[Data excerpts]
******

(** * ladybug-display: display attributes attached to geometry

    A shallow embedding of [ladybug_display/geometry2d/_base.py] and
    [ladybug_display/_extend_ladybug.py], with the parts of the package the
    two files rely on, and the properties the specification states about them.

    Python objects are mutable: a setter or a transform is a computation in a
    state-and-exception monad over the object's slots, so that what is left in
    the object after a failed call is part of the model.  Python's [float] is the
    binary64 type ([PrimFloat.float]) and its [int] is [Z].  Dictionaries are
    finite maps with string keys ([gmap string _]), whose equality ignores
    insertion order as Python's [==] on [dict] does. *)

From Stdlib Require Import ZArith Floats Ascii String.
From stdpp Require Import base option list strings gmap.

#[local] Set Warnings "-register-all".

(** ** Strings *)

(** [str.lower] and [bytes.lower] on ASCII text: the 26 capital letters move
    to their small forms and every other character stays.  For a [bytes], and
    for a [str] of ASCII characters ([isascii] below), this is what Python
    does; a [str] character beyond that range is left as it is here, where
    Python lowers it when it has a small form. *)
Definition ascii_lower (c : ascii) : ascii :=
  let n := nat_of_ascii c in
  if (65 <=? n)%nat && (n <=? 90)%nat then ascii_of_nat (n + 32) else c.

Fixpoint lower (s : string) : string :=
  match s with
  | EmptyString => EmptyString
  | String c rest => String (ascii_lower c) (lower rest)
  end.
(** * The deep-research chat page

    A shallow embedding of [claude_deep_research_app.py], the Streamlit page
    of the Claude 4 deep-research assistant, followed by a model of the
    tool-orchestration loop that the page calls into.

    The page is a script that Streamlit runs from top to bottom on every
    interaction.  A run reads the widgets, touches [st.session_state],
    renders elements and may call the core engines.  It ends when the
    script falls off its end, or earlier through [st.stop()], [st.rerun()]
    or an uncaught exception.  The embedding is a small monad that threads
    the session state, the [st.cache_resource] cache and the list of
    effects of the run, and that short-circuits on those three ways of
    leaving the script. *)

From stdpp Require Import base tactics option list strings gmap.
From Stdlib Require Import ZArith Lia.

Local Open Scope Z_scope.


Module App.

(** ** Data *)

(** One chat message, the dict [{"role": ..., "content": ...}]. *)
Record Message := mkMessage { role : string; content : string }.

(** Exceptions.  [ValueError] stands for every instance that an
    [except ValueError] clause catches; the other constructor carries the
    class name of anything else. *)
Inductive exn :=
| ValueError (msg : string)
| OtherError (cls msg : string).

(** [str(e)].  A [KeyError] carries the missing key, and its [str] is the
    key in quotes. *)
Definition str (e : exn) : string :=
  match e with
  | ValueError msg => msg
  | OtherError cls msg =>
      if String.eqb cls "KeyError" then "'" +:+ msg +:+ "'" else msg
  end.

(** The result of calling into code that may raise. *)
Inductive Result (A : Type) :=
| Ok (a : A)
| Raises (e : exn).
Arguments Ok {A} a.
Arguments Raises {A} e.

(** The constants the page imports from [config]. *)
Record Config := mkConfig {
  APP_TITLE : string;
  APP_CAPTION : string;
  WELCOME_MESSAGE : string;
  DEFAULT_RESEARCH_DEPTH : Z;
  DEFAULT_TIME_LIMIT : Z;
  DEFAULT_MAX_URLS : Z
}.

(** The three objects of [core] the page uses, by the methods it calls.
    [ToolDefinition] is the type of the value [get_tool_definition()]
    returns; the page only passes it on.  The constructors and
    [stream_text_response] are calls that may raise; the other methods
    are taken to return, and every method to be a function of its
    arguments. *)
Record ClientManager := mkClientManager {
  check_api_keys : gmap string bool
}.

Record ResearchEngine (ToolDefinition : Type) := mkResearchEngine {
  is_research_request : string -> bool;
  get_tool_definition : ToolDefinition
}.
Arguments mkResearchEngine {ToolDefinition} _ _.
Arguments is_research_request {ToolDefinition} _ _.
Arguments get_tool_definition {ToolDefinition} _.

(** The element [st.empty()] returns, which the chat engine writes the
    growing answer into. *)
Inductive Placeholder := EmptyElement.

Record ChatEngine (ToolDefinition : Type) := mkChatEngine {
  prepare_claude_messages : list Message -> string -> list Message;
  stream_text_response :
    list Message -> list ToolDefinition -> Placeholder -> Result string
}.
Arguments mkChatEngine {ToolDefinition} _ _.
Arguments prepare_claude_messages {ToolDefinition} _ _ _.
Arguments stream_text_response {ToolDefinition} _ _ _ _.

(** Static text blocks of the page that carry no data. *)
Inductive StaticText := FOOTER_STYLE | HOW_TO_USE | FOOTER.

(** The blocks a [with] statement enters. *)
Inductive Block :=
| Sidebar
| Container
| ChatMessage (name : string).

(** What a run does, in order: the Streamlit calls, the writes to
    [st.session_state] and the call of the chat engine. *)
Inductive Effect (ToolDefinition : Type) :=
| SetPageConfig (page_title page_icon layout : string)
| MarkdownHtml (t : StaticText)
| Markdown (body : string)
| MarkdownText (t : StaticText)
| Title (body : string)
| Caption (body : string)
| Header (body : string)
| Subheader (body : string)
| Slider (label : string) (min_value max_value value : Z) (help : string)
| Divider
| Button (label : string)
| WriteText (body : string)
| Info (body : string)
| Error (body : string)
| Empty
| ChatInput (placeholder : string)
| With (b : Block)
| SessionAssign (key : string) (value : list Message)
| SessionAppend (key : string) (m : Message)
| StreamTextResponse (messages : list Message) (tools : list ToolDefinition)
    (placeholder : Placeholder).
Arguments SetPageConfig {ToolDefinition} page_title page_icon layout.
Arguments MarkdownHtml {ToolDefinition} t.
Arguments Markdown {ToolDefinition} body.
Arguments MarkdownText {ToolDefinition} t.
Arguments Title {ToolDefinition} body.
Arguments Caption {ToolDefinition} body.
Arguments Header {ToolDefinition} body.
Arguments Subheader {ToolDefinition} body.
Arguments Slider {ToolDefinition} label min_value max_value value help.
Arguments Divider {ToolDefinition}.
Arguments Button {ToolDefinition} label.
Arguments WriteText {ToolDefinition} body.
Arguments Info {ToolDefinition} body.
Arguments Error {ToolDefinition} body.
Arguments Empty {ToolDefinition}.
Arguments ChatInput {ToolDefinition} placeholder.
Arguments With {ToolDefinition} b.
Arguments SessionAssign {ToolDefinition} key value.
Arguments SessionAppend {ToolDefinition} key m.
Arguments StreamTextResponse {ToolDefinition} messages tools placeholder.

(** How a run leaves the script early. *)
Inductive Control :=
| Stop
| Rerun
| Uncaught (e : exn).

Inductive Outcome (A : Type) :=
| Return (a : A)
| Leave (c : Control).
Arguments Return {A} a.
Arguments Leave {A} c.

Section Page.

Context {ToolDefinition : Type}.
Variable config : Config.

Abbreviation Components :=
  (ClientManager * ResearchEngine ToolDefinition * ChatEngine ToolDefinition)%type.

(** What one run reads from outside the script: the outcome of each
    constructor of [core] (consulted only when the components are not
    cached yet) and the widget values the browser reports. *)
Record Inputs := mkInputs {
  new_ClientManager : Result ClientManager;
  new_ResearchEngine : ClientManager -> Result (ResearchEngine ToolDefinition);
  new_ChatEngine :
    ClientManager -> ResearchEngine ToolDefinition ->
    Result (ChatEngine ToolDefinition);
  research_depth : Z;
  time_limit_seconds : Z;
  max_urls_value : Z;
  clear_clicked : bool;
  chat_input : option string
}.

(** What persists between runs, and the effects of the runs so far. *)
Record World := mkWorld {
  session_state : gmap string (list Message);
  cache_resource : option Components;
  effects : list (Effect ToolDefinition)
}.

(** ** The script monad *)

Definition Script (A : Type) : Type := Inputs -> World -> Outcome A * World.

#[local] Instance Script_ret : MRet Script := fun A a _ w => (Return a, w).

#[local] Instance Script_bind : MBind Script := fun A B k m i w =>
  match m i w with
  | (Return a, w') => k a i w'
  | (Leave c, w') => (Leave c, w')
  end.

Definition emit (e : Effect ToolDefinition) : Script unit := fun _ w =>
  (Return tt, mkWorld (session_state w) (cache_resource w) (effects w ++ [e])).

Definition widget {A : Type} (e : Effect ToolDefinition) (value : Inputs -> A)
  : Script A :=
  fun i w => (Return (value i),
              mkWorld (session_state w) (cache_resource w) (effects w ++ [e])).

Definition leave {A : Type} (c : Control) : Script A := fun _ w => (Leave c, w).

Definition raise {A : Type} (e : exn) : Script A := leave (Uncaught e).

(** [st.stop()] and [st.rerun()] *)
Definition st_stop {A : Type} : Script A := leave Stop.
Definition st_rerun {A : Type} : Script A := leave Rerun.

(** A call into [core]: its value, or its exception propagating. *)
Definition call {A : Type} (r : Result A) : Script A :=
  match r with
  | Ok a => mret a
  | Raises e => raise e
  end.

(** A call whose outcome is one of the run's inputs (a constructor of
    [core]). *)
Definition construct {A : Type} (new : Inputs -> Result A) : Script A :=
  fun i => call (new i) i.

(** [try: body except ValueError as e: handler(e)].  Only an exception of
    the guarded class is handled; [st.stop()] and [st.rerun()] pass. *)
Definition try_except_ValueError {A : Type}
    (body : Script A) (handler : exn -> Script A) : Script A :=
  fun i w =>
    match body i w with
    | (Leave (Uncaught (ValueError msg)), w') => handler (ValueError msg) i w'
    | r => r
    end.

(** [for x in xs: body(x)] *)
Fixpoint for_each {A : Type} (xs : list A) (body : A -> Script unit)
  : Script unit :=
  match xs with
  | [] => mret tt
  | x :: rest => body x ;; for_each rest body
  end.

******

Task instructions → Which lines of the records contain the word "tools"? Copy each of them.

Your solution →
| StreamTextResponse (messages : list Message) (tools : list ToolDefinition)
Arguments StreamTextResponse {ToolDefinition} messages tools placeholder.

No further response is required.